▸ **TASK STATEMENT**:
Give again, word for word, every line below from the one that has "string) : option" through the one that has "match get d", both included, and no others.

▸ **SOURCE MATERIAL**:
········

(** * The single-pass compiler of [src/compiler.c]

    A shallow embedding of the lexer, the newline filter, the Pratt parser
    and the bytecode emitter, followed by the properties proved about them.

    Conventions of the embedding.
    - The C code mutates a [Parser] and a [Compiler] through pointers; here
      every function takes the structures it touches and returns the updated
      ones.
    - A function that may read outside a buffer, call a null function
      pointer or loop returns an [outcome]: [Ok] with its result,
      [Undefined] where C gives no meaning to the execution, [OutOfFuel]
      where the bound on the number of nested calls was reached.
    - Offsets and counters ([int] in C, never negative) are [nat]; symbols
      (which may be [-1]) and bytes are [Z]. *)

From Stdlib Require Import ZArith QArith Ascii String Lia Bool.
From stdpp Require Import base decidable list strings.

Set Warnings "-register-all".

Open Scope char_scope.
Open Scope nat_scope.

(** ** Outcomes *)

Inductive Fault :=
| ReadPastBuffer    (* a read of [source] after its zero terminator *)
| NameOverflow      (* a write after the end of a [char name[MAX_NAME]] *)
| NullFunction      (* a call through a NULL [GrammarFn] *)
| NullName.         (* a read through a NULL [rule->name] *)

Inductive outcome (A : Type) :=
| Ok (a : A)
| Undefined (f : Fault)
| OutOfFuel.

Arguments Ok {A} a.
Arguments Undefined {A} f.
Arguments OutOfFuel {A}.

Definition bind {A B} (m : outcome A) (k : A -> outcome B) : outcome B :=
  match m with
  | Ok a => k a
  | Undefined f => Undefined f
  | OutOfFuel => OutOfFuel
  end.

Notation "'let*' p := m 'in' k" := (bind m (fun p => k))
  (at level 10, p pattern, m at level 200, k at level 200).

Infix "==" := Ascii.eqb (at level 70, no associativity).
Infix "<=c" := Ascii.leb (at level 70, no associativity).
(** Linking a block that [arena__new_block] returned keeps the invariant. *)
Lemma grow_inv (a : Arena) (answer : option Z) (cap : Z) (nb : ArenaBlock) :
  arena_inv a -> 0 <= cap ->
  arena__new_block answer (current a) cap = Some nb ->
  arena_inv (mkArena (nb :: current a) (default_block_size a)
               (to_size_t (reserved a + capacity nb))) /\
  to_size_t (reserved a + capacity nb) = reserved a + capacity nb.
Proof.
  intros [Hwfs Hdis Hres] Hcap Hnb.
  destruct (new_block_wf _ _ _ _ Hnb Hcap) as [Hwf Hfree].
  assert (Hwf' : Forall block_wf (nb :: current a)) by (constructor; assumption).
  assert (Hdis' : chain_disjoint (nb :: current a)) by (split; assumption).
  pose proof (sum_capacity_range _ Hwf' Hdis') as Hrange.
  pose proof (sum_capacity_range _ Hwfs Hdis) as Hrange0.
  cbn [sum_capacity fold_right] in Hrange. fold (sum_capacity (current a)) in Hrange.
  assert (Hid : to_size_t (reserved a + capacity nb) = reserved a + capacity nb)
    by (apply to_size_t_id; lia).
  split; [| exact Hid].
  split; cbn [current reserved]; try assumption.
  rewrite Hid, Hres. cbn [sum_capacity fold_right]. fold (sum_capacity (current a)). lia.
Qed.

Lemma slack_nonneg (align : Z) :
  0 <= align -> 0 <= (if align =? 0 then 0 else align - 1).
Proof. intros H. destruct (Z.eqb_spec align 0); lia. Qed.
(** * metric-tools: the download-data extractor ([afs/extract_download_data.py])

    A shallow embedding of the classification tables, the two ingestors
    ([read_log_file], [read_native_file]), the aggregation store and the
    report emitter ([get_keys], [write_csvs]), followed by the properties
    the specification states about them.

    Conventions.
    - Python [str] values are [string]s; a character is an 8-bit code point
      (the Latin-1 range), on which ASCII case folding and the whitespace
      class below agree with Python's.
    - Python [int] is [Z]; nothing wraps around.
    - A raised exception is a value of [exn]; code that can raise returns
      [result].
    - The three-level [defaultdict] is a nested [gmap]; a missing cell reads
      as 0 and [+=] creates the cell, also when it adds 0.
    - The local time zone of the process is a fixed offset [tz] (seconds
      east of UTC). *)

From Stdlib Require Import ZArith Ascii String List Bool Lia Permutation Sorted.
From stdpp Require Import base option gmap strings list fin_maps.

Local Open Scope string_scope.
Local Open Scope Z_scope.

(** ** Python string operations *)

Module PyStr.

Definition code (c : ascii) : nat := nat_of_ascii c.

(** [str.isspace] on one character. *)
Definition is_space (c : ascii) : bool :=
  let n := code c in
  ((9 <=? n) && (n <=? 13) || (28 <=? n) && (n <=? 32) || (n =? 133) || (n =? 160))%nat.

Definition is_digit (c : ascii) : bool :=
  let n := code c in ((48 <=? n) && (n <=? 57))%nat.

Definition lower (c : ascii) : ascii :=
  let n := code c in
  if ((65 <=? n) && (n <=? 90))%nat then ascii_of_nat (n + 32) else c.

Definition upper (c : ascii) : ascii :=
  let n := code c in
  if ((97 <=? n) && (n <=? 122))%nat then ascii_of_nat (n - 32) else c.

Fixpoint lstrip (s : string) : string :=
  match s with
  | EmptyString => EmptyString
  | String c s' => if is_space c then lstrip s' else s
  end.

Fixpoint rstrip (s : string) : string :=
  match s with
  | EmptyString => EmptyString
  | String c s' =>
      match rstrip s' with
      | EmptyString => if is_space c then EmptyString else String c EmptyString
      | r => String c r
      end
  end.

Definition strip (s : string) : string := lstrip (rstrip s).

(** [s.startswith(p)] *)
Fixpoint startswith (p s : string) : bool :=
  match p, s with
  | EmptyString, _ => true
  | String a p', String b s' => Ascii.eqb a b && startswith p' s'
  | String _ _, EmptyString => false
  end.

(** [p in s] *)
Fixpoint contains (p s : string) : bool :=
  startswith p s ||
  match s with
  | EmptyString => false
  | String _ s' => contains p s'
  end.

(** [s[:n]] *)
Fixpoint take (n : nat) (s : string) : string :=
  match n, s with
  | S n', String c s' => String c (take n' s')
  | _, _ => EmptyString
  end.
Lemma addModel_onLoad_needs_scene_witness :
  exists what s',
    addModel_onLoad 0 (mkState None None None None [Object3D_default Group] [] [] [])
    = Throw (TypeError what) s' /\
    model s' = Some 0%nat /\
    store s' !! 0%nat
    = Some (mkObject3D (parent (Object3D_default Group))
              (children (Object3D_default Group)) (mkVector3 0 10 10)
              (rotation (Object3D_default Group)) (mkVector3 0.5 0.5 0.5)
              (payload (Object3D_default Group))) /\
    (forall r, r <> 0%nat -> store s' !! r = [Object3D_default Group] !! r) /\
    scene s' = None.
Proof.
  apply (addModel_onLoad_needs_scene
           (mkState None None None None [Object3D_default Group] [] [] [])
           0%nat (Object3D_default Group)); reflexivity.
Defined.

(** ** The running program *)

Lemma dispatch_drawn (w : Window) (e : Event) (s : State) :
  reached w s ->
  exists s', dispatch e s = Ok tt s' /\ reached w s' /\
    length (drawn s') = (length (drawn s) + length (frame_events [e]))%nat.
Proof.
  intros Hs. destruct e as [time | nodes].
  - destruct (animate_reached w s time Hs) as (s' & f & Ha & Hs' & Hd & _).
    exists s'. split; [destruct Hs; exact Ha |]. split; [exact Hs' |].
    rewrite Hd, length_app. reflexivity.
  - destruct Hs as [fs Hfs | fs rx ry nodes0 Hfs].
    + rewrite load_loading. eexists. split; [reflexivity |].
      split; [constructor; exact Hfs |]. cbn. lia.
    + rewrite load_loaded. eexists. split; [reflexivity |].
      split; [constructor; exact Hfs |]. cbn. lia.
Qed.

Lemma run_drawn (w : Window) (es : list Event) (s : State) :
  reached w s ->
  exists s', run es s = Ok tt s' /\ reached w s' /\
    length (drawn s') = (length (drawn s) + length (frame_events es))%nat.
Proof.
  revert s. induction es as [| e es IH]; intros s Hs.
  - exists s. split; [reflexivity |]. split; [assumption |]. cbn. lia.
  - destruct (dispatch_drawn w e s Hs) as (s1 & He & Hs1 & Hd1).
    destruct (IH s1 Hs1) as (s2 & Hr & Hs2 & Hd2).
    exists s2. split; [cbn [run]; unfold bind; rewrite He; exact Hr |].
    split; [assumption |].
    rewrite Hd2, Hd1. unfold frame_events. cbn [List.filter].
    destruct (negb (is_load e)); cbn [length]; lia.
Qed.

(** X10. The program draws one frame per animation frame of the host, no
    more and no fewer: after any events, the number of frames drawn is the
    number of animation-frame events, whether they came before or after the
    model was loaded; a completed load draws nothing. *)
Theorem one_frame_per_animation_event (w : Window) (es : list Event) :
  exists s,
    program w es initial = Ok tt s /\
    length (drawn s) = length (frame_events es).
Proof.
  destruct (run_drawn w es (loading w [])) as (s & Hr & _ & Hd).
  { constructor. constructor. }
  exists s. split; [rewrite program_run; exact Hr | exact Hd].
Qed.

········

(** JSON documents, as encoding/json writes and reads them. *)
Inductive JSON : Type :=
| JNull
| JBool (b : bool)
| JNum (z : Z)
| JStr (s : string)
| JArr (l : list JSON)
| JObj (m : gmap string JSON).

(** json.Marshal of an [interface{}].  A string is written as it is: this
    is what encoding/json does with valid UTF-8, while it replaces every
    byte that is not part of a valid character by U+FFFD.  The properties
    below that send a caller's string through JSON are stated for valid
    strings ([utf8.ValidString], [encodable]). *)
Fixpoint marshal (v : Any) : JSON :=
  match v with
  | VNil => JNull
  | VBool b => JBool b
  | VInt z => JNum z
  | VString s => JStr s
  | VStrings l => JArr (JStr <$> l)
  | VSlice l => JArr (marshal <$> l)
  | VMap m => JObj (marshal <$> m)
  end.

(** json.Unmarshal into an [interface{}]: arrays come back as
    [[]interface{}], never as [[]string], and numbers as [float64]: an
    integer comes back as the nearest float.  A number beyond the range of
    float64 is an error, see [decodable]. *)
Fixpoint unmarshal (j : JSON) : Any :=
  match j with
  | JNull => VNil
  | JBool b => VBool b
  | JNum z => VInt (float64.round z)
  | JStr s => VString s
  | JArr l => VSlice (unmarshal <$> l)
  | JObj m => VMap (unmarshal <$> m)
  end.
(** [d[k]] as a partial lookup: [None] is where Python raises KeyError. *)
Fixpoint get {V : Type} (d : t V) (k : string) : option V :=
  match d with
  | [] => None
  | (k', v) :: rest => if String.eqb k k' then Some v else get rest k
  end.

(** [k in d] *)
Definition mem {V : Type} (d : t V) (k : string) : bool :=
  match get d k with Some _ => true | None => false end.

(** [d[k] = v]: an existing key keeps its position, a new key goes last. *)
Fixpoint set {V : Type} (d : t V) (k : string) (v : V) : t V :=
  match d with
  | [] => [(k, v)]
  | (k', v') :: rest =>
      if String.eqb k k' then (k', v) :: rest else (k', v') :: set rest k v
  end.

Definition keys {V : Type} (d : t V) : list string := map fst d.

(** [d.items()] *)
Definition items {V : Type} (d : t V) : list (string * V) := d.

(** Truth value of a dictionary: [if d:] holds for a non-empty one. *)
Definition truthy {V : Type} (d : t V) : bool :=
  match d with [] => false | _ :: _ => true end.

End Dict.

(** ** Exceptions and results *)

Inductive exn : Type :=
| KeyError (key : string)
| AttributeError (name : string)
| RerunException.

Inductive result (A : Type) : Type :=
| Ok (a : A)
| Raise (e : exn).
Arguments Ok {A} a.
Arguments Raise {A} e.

········

▸ **FINAL ANSWER**:
Fixpoint get {V : Type} (d : t V) (k : string) : option V :=
  match d with
  | [] => None
  | (k', v) :: rest => if String.eqb k k' then Some v else get rest k
  end.

(** [k in d] *)
Definition mem {V : Type} (d : t V) (k : string) : bool :=
  match get d k with Some _ => true | None => false end.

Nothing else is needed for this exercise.